We have a revamp of the Evaluation Harness library internals staged on the [big-refactor](https://github.com/EleutherAI/lm-evaluation-harness/tree/big-refactor) branch! It is far along in progress, but before we start to move the `master` branch of the repository over to this new design with a new version release, we'd like to ensure that it's been tested by outside users and there are no glaring bugs.
We’d like your help to test it out! you can help by:
1. Trying out your current workloads on the big-refactor branch, and seeing if anything breaks or is counterintuitive,
2. Porting tasks supported in the previous version of the harness to the new YAML configuration format.
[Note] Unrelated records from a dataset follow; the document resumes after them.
(** C10 (amended): when the table has twelve notes, the row has at least
    twelve frets, every tuning note and every tonality is in the table, and
    every generated interval [i] keeps [0 <= rootFret + i <= NB_FRETS - 1],
    the root fret lies in 0..11 and [getFrets] never reads the fret array out
    of range.  When a tonality is not in the table, the root fret is -1;
    [applyInterval(0)] then reads [frets[-1]] and throws if the sequence is
    intersected or the window filter displays fret -1, and otherwise skips
    fret -1 and only marks the duplicate fret. *)
Theorem fret_reads_in_bounds (sequences0 : list Sequence)
    (tuningNotes : list Note) (capo : Z) (flipped : bool) :
  (length notes = 12%nat -> (12 <= NB_FRETS)%nat ->
   (forall openStringNote, In openStringNote tuningNotes ->
                           In openStringNote notes) ->
   (forall seq, In seq sequences0 -> In (tonality seq) notes) ->
   (forall stringNumber openStringNote seq i,
       tuningNotes !! stringNumber = Some openStringNote ->
       In seq sequences0 -> In i (intervalsForSequence seq) ->
       0 <= rootFretOf seq (newFrets openStringNote stringNumber) + i
         <= Z.of_nat NB_FRETS - 1) ->
   (forall stringNumber openStringNote seq,
       tuningNotes !! stringNumber = Some openStringNote ->
       In seq sequences0 ->
       0 <= rootFretOf seq (newFrets openStringNote stringNumber) <= 11)
   /\ completes (fun _ => True) notFretError
        (getFrets sequences0 tuningNotes capo flipped))
  /\ (forall seq index offsets openStringNote stringNumber frets,
        ~ In (tonality seq) notes ->
        rootFretOf seq (newFrets openStringNote stringNumber) = -1
        /\ (isIntersected seq = true
            \/ shouldDisplayFret (-1) index seq offsets = Normal true ->
            applyInterval seq index offsets (-1) frets 0
              = Throw (TypeError_fret (-1)))
        /\ (isIntersected seq = false ->
            shouldDisplayFret (-1) index seq offsets = Normal false ->
            applyInterval seq index offsets (-1) frets 0
              = markFret seq index offsets 0 frets
                  (Z.rem 11 (Z.of_nat NB_FRETS)))).
Proof.
  split.
  - intros Hlen HNB Htuning Hton Hrange.
    assert (Hroot : forall stringNumber openStringNote seq,
               tuningNotes !! stringNumber = Some openStringNote ->
               In seq sequences0 ->
               0 <= rootFretOf seq (newFrets openStringNote stringNumber) <= 11).
    { intros stringNumber openStringNote seq Hs Hseq.
      apply rootFretOf_in_first_octave; auto.
      apply Htuning, list_elem_of_In. eapply list_elem_of_lookup_2; eauto. }
    split; [exact Hroot|].
    unfold getFrets, allFrets.
    pose proof (flatMapM_completes (fun _ _ _ => True) notFretError
                  (stringFrets (sortedSequences sequences0)
                     (positionOffsets sequences0 tuningNotes flipped))
                  tuningNotes 0%nat) as Hall.
    match type of Hall with ?H -> _ => assert (Hstrings : H) end.
    { intros k openStringNote Hk. simpl. unfold stringFrets.
      pose proof (markString_in_row (sortedSequences sequences0)
                    (positionOffsets sequences0 tuningNotes flipped)
                    (newFrets openStringNote k)
                    (newFrets_length openStringNote k)) as Hrow.
      match type of Hrow with ?H -> _ => assert (Hr : H) end.
      { intros seq i Hseq Hi. apply sortedSequences_In in Hseq.
        destruct Hi as [<-|Hi].
        - specialize (Hroot k openStringNote seq Hk Hseq). lia.
        - specialize (Hrange k openStringNote seq i Hk Hseq Hi). lia. }
      specialize (Hrow Hr).
      destruct (markString _ _ (newFrets openStringNote k)) as [frets|e];
        simpl in *; [|exact Hrow].
      apply List.Forall_forall. auto. }
    specialize (Hall Hstrings).
    destruct (flatMapM _ tuningNotes 0%nat) as [frets|e]; simpl in *;
      [exact I|exact Hall].
  - intros seq index offsets openStringNote stringNumber frets Hton.
    split; [now apply rootFretOf_missing_tonality|].
    unfold applyInterval. change (-1 + 0) with (-1).
    change (-1 + 12) with 11. change (lookupZ frets (-1)) with (@None Fret).
    split.
    + intros [Hint|Hshow].
      * now rewrite Hint.
      * destruct (isIntersected seq); [reflexivity|].
        simpl. unfold markFret at 1. rewrite Hshow. simpl.
        change (lookupZ frets (-1)) with (@None Fret). reflexivity.
    + intros Hint Hshow. rewrite Hint. simpl.
      unfold markFret at 1. rewrite Hshow. simpl. apply bind_Normal_r.
Qed.

(** ** Notes of the grid *)

Lemma applyInterval_skeleton (seq : Sequence) (index : nat) (offsets : list Z)
    (root i : Z) (frets : list Fret) :
  completes (fun frets' => map skeleton frets' = map skeleton frets)
    (fun _ => True) (applyInterval seq index offsets root frets i).
Proof.
  destruct (applyInterval seq index offsets root frets i) as [frets'|e] eqn:H;
    simpl; [|exact I].
  destruct (applyInterval_Normal _ _ _ _ _ _ _ H)
    as [(_ & _ & ->)|(_ & frets1 & Hm1 & Hm2)]; [reflexivity|].
  destruct Hm1 as (_ & _ & Hs1 & _). destruct Hm2 as (_ & _ & Hs2 & _).
  congruence.
Qed.
(* ===== verification/_CoqProject ===== *)
-Q . S2P
Prelude.v
Block.v
Segments.v
InputStream.v
OutputStream.v
Streams.v
Types.v
Conn.v
Connection.v
Coroutine.v
ConnectionProofs.v
Sender.v
Poller.v
Uring.v
Wire.v
Protocol.v
Receiver.v
PollReceiver.v
HangUp.v
UringRead.v
Server.v
ServerProofs.v
Refusal.v
UringServer.v
Executor.v
Sockets.v
Start.v
EventLoop.v
EventLoopProofs.v
ServerSide.v
ServerProcess.v
Closing.v
EventLoopServer.v
RpcExamples.v
Client.v
ClientProofs.v
ClientLife.v
ClientClose.v
EndToEnd.v
System.v
Straddle.v
Mpmc.v
MpmcSafety.v
MpmcSeq.v
MpmcBugs.v
ExecutorFds.v
Press.v
Service.v
Example.v
StreamTheorems.v
ConnectionTheorems.v
RpcTheorems.v
LoopTheorems.v
QueueTheorems.v
ExecutorTheorems.v
ExampleTheorems.v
Please check out our [task implementation guide](https://github.com/EleutherAI/lm-evaluation-harness/blob/big-refactor/docs/new_task_guide.md) for more information.
If you choose to port a task not yet completed according to [our checklist](https://github.com/EleutherAI/lm-evaluation-harness/blob/big-refactor/lm_eval/tasks/README.md), then you can contribute it by opening a PR containing [Refactor] in the name with:
- A shell command to run the task in the `master` branch, and what the score is
- A shell command to run the task in your PR branch to `big-refactor`, and what the resulting score is, to show that we achieve equality between the two implementations.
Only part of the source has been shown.